Integrative in silico analysis of KLF14: prioritizing high-impact nsSNPs and miRNA-mediated regulation in metabolic disorders
摘要
Krüppel-like factor 14 (KLF14) is a key transcriptional regulator implicated in the pathogenesis of metabolic disorders, including diabetes and cardiovascular diseases. Despite its importance, the structural and post-transcriptional mechanisms governing KLF14 dysfunction remain poorly understood. In this study, we present a systematic in-silico framework integrating evolutionary phylogenomic, structural modeling, and miRNA regulatory network analysis. We systematically analyzed the human KLF14 gene family using data from NCBI and dbSNP, focusing on 377 non-synonymous single nucleotide polymorphisms (nsSNPs). By employing a consensus approach with algorithms such as SIFT, PolyPhen-2, and MutPred2, we identified 28 high-impact nsSNPS. Structural modeling via Phyre2 and I-TASSER revealed that variants like R217L (ΔΔG = + 3.2 kcal/mol) and H277Q (RMSD = 2.8Å) significantly destabilize the conserved zinc-finger (ZF-C2H2) DNA-binding domain.
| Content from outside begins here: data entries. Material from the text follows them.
(** *** [resize_image] *)

Lemma resize_image_run (w : World) (img : loc) (im : Image) (width height : Z) :
  heap w !! img = Some im ->
  0 < fst (Image_size im) -> 0 < snd (Image_size im) ->
  0 < width -> 0 < height ->
  resize_image' img width height w =
  (Return (fresh (dom (heap w))),
   mkWorld
     (<[fresh (dom (heap w)) :=
        resize resample im (width, height) ANTIALIAS
          (fit_box (Image_size im) (width, height))]> (heap w))
     (log w ++ [(DEBUG, "Resizing the downloaded wallpaper...")])).
Proof.
  intros Hl HW HH Hw Hh.
  unfold resize_image, ImageOps_fit.
  rewrite bind_run. cbn [logging]. rewrite bind_run.
  rewrite (deref_run img im) by exact Hl.
  cbn [fst snd].
  destruct (Z.leb_spec width 0); [lia|].
  destruct (Z.leb_spec height 0); [lia|].
  destruct (Z.leb_spec (fst (Image_size im)) 0); [lia|].
  destruct (Z.leb_spec (snd (Image_size im)) 0); [lia|].
  reflexivity.
Qed.

(** C3.  For every source image of positive size, whatever its size is
    next to the target, and every positive target (width, height),
    [resize_image] returns a new image whose size is exactly
    (width, height), with the mode and the number of bands of the source:
    each of its planes is the plane of the source resampled with the
    ANTIALIAS filter from the crop box to (width, height), and the crop box
    lies inside the source, is centred, has the aspect ratio of the target
    and spans the source in one of the two axes.  The source is left as it
    was. *)
Theorem canvas_fitter_size (w : World) (img : loc) (im : Image) (width height : Z) :
  heap w !! img = Some im ->
  0 < fst (Image_size im) -> 0 < snd (Image_size im) ->
  0 < width -> 0 < height ->
  let b := fit_box (Image_size im) (width, height) in
  exists (ret : loc) (out : Image) (w' : World),
    resize_image' img width height w = (Return ret, w') /\
    heap w !! ret = None /\
    heap w' !! ret = Some out /\
    heap w' !! img = Some im /\
    out = resize resample im (width, height) ANTIALIAS b /\
    Image_size out = (width, height) /\
    Image_mode out = Image_mode im /\
    length (Image_bands out) = length (Image_bands im) /\
    (forall (k : nat) (p : band),
       Image_bands im !! k = Some p ->
       Image_bands out !! k = Some (resample ANTIALIAS p b (width, height))) /\
    (0 <= fst (fst (fst b)) /\ 0 <= snd (fst (fst b)) /\
     snd (fst b) <= inject_Z (fst (Image_size im)) /\
     snd b <= inject_Z (snd (Image_size im)) /\
     fst (fst (fst b)) == inject_Z (fst (Image_size im)) - snd (fst b) /\
     snd (fst (fst b)) == inject_Z (snd (Image_size im)) - snd b /\
     box_width b * inject_Z height == box_height b * inject_Z width /\
     (box_width b == inject_Z (fst (Image_size im)) \/
      box_height b == inject_Z (snd (Image_size im))))%Q.
Proof.
  intros Hl HW HH Hw Hh b.
  eexists _, _, _.
  split; [apply (resize_image_run w img im width height Hl HW HH Hw Hh)|].
  split; [apply fresh_unused|].
  split; [cbn [heap]; apply lookup_insert_eq|].
  split; [cbn [heap]; now apply alloc_keeps|].
  split; [reflexivity|]. split; [reflexivity|]. split; [reflexivity|].
  split; [cbn [resize Image_bands]; now rewrite length_map|].
  split.
  { intros k p Hk. cbn [resize Image_bands].
    now rewrite list_lookup_fmap, Hk. }
  subst b. destruct (Image_size im) as [srcW srcH]. cbn [fst snd] in HW, HH |- *.
  apply (fit_box_centred_crop srcW srcH width height HW HH Hw Hh).
Qed.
Evolutionary analysis confirmed that KLF14 diverged through segmental duplications (Ka/Ks < 1), maintaining high conservation in ZF domains. Furthermore, we screened the 5′-UTR using miRbase and psRNA-target, identifying 12 hsa-miRNAs (e.g., miR-27a-3p) linked to insulin signaling and atherosclerosis pathways via KEGG enrichment. The functional enrichment of the detected 12 hsa-miRNAs demonstrated their functional role in transcription regulation. Therefore, altered expression of the KLF14 gene due to miRNA interactions in 5′-UTRs might influence the simultaneous expression patterns of interlinked genes related to metabolic conditions. This work provides the first comprehensive map linking, structural destabilization mutations and miRNA-mediated regulation of KLF14. These findings prioritize specific genetic targets for future experimental validation, offering a mechanistic basis for KLF14-associated metabolic dysregulation.